Lineage
Why Would You Use Lineage?
Lineage is used to capture data dependencies within an organization. It allows you to track the inputs from which a data asset is derived, along with the data assets that depend on it downstream.
For more information about lineage, refer to About DataHub Lineage.
Goal Of This Guide
This guide will show you how to
- Add lineage between datasets.
- Add column-level lineage between datasets.
Prerequisites
For this tutorial, you need to deploy DataHub Quickstart and ingest sample data. For detailed steps, please refer to Datahub Quickstart Guide.
Before adding lineage, you need to ensure the targeted dataset is already present in your datahub. If you attempt to manipulate entities that do not exist, your operation will fail. In this guide, we will be using data from sample ingestion.
Add Lineage
- GraphQL
- Curl
- Python
mutation updateLineage {
  updateLineage(
    input: {
      edgesToAdd: [
        {
          downstreamUrn: "urn:li:dataset:(urn:li:dataPlatform:hive,logging_events,PROD)"

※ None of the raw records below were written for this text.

Lemma gather_upto l n : Forall (fun c => ∃ hs, gatherChildren c = Done hs) l →
  ∃ hss, omapM_upto gatherChildren n l = Done hss.
Proof.
  intros Hall. revert n. induction Hall as [|c l [hs Hc] _ IH]; intros [|n]; try (by exists []).
  cbn [omapM_upto]. rewrite Hc. cbn [obind]. destruct (IH n) as [hss ->]. by exists (hs :: hss).
Qed.

Lemma gather_collapsed t : ∃ hs, gatherChildren (collapsed t) = Done hs.
Proof.
  induction t as [|v|k t IH|ts IH] using tree_ind'; try (by exists []).
  - by apply gather_embed.
  - cbn [collapsed gatherChildren].
    destruct (gather_upto (map (fun t => embed (collapsed t)) ts) 16) as [hss ->]; [|by eexists].
    apply Forall_map. eapply Forall_impl; [exact IH|]. intros t. apply gather_embed.
Qed.

(** ** A universe of trees *)

Record universe (U : tree → Prop) : Prop := {
  u_canonical t : U t → canonical t;
  u_sized t : U t → sized t;
  u_injective t u : U t → U u → tkey t = tkey u → tenc t = tenc u;
  u_nonzero t : U t → tkey t ≠ 0;
}.

(** All nodes in the memory are nodes of the universe, but the meta root. *)
Record db_ok (U : tree → Prop) (db : Database) : Prop := {
  dk_newest : db_oldest db ≠ 0 → is_Some (db_nodes db !! db_newest db);
  dk_nodes h c : db_nodes db !! h = Some c → h ≠ 0 → ∃ u, U u ∧ tkey u = h ∧ cn_node c = collapsed u;
}.

Definition grows (U : tree → Prop) (db db' : Database) : Prop := ∀ u, U u → entry db u → entry db' u.

#[export] Instance grows_preorder U : PreOrder (grows U).
Proof. split; [by intros db u|]. intros a b c Hab Hbc u Hu He. by apply Hbc, Hab. Qed.

Section universe.
Context (U : tree → Prop) (HU : universe U).

Lemma canonical_inner t : canonical t → is_inner t = true.
Proof. by destruct 1. Qed.

(** A node of the memory is the entry of its tree. *)
Lemma entry_node db t c u :
  U t → U u → tkey u = tkey t → db_nodes db !! tkey t = Some c → cn_node c = collapsed u → entry db t.
Proof.
  intros Ht Hu E Hc Hn gen. unfold db_node, cached_obj. rewrite Hc, Hn.
  pose proof (u_injective U HU u t Hu Ht E) as Henc.
  replace (match collapsed u with rawNode b => _ | _ => _ end) with
    (expandNode (Some (Hash_Bytes (tkey t))) (collapsed u) gen) by (by destruct u).
  unfold tkey. rewrite keccak256_Hash. fold (thash t).
  destruct HU. rewrite expandNode_live; eauto using canonical_inner, canonical_no_dangling.
  f_equal. by apply tenc_live; auto.
Qed.

(** A map of nodes with one more, up to the counters and links. *)
Lemma grows_insert db db' t c :
  U t → cn_node c = collapsed t → db_disk db' = db_disk db →
  same_nodes (db_nodes db') (<[tkey t := c]> (db_nodes db)) → entry db' t ∧ grows U db db'.
Proof.
  intros Ht Hc Hd Hs.
  assert (Hentry : ∀ u, U u → tkey u = tkey t → entry db' u).
  { intros u Hu E. specialize (Hs (tkey u)). rewrite E, lookup_insert_eq in Hs.
    destruct (db_nodes db' !! tkey t) as [c'|] eqn:Hl; [|done]. injection Hs as Hs.
    rewrite <- E in Hl. eapply (entry_node db' u c' t); auto. congruence. }
  split; [by apply Hentry|]. intros u Hu He. destruct (decide (tkey u = tkey t)) as [E|Hne]; [by apply Hentry|].
  intros gen. rewrite <- He. specialize (Hs (tkey u)). rewrite lookup_insert_ne in Hs by done.
  unfold db_node, cached_obj. rewrite Hd.
  destruct (db_nodes db' !! tkey u), (db_nodes db !! tkey u); simplify_eq/=; [by rewrite Hs|done].
Qed.

Lemma inserted_ok db db' t c :
  db_ok U db → U t → cn_node c = collapsed t → db_disk db' = db_disk db →
  same_nodes (db_nodes db') (<[tkey t := c]> (db_nodes db)) → is_Some (db_nodes db' !! db_newest db') →
  db_ok U db' ∧ entry db' t ∧ grows U db db'.
Proof.
  intros [_ Hnodes] Ht Hc Hd Hs Hnew. split; [|by eapply grows_insert]. split; [done|].
  intros h c' Hc' Hh. specialize (Hs h). rewrite Hc' in Hs. destruct (decide (tkey t = h)) as [<-|Hne].
  - rewrite lookup_insert_eq in Hs. injection Hs as ->. by exists t.
  - rewrite lookup_insert_ne in Hs by done. destruct (db_nodes db !! h) as [c0|] eqn:Hc0; [|done].
    injection Hs as ->. by apply (Hnodes h c0).
Qed.

Lemma db_insert_ok db t n blob :
  db_ok U db → U t → simplifyNode n = Done (collapsed t) →
  ∃ db', db_insert db (tkey t) blob n = Done db' ∧ (db_ok U db' ∧ entry db' t ∧ grows U db db') ∧
    is_Some (db_nodes db' !! tkey t).
Proof.
  intros Hdb Ht Hn. unfold db_insert. destruct (db_nodes db !! tkey t) as [c|] eqn:Hl.
  { exists db. rewrite Hl. split_and!; [done|done| |reflexivity|done]. destruct Hdb as [_ Hnodes].
    destruct (Hnodes _ _ Hl (u_nonzero U HU t Ht)) as (u & Hu & E & Hc). by eapply entry_node. }
  rewrite Hn. cbn [obind]. unfold cached_childs. cbn [cn_node cn_children].
  set (inner := match collapsed t with rawNode _ => _ | _ => _ end).
  assert (∃ hs, inner = Done hs) as [hs ->].
  { subst inner. destruct (gather_collapsed t) as [hs Hhs]. exists hs. by destruct t. }
  cbn [obind]. set (entry := mkCached (collapsed t) _ _ _ _ _). set (childs := _ ++ hs).
  pose proof (same_nodes_counted childs (db_nodes db)) as Hs. set (ns := foldl _ _ childs) in *.
  destruct (Z.eqb_spec (db_oldest db) 0) as [E|E].
  - eexists. split; [done|]. cbn [db_nodes]. rewrite lookup_insert_eq. split; [|done].
    apply (inserted_ok db _ t entry); try done; cbn [db_nodes db_newest].
    + by rewrite Hs.
    + by rewrite lookup_insert_eq.
  - destruct (<[tkey t := entry]> ns !! db_newest db) as [c|] eqn:Hc.
    + assert (is_Some (<[db_newest db := set_flushNext (tkey t) c]> (<[tkey t := entry]> ns) !! tkey t)).
      { destruct (decide (db_newest db = tkey t)) as [->|Hne]; [by rewrite lookup_insert_eq|].
        by rewrite lookup_insert_ne, lookup_insert_eq. }
      eexists. split; [done|]. split; [|done]. apply (inserted_ok db _ t entry); try done; cbn [db_nodes db_newest].
      rewrite <- Hs. intros h. destruct (decide (db_newest db = h)) as [<-|Hne].
      * by rewrite lookup_insert_eq, Hc.
      * by rewrite lookup_insert_ne.
    + exfalso. destruct Hdb as [Hnew _]. destruct (Hnew E) as [c' Hc'].
      assert (tkey t ≠ db_newest db) by (intros F; rewrite F, Hc' in Hl; done).
      rewrite lookup_insert_ne in Hc by done. specialize (Hs (db_newest db)). by rewrite Hc, Hc' in Hs.
Qed.
End universe.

          upstreamUrn: "urn:li:dataset:(urn:li:dataPlatform:hive,fct_users_deleted,PROD)"
        }
      ]
      edgesToRemove: []
    }
  )
}
Note that you can create a list of edges. For example, if you want to assign multiple upstream entities to a downstream entity, you can do the following.
mutation updateLineage {
  updateLineage(
    input: {
      edgesToAdd: [
        {
          downstreamUrn: "urn:li:dataset:(urn:li:dataPlatform:hive,logging_events,PROD)"
          upstreamUrn: "urn:li:dataset:(urn:li:dataPlatform:hive,fct_users_deleted,PROD)"
        }
        {
          downstreamUrn: "urn:li:dataset:(urn:li:dataPlatform:hive,logging_events,PROD)"
          upstreamUrn: "urn:li:dataset:(urn:li:dataPlatform:hive,fct_users_created,PROD)"
        }
      ]
      edgesToRemove: []
    }
  )
}
For more information about the updateLineage mutation, please refer to updateLineage.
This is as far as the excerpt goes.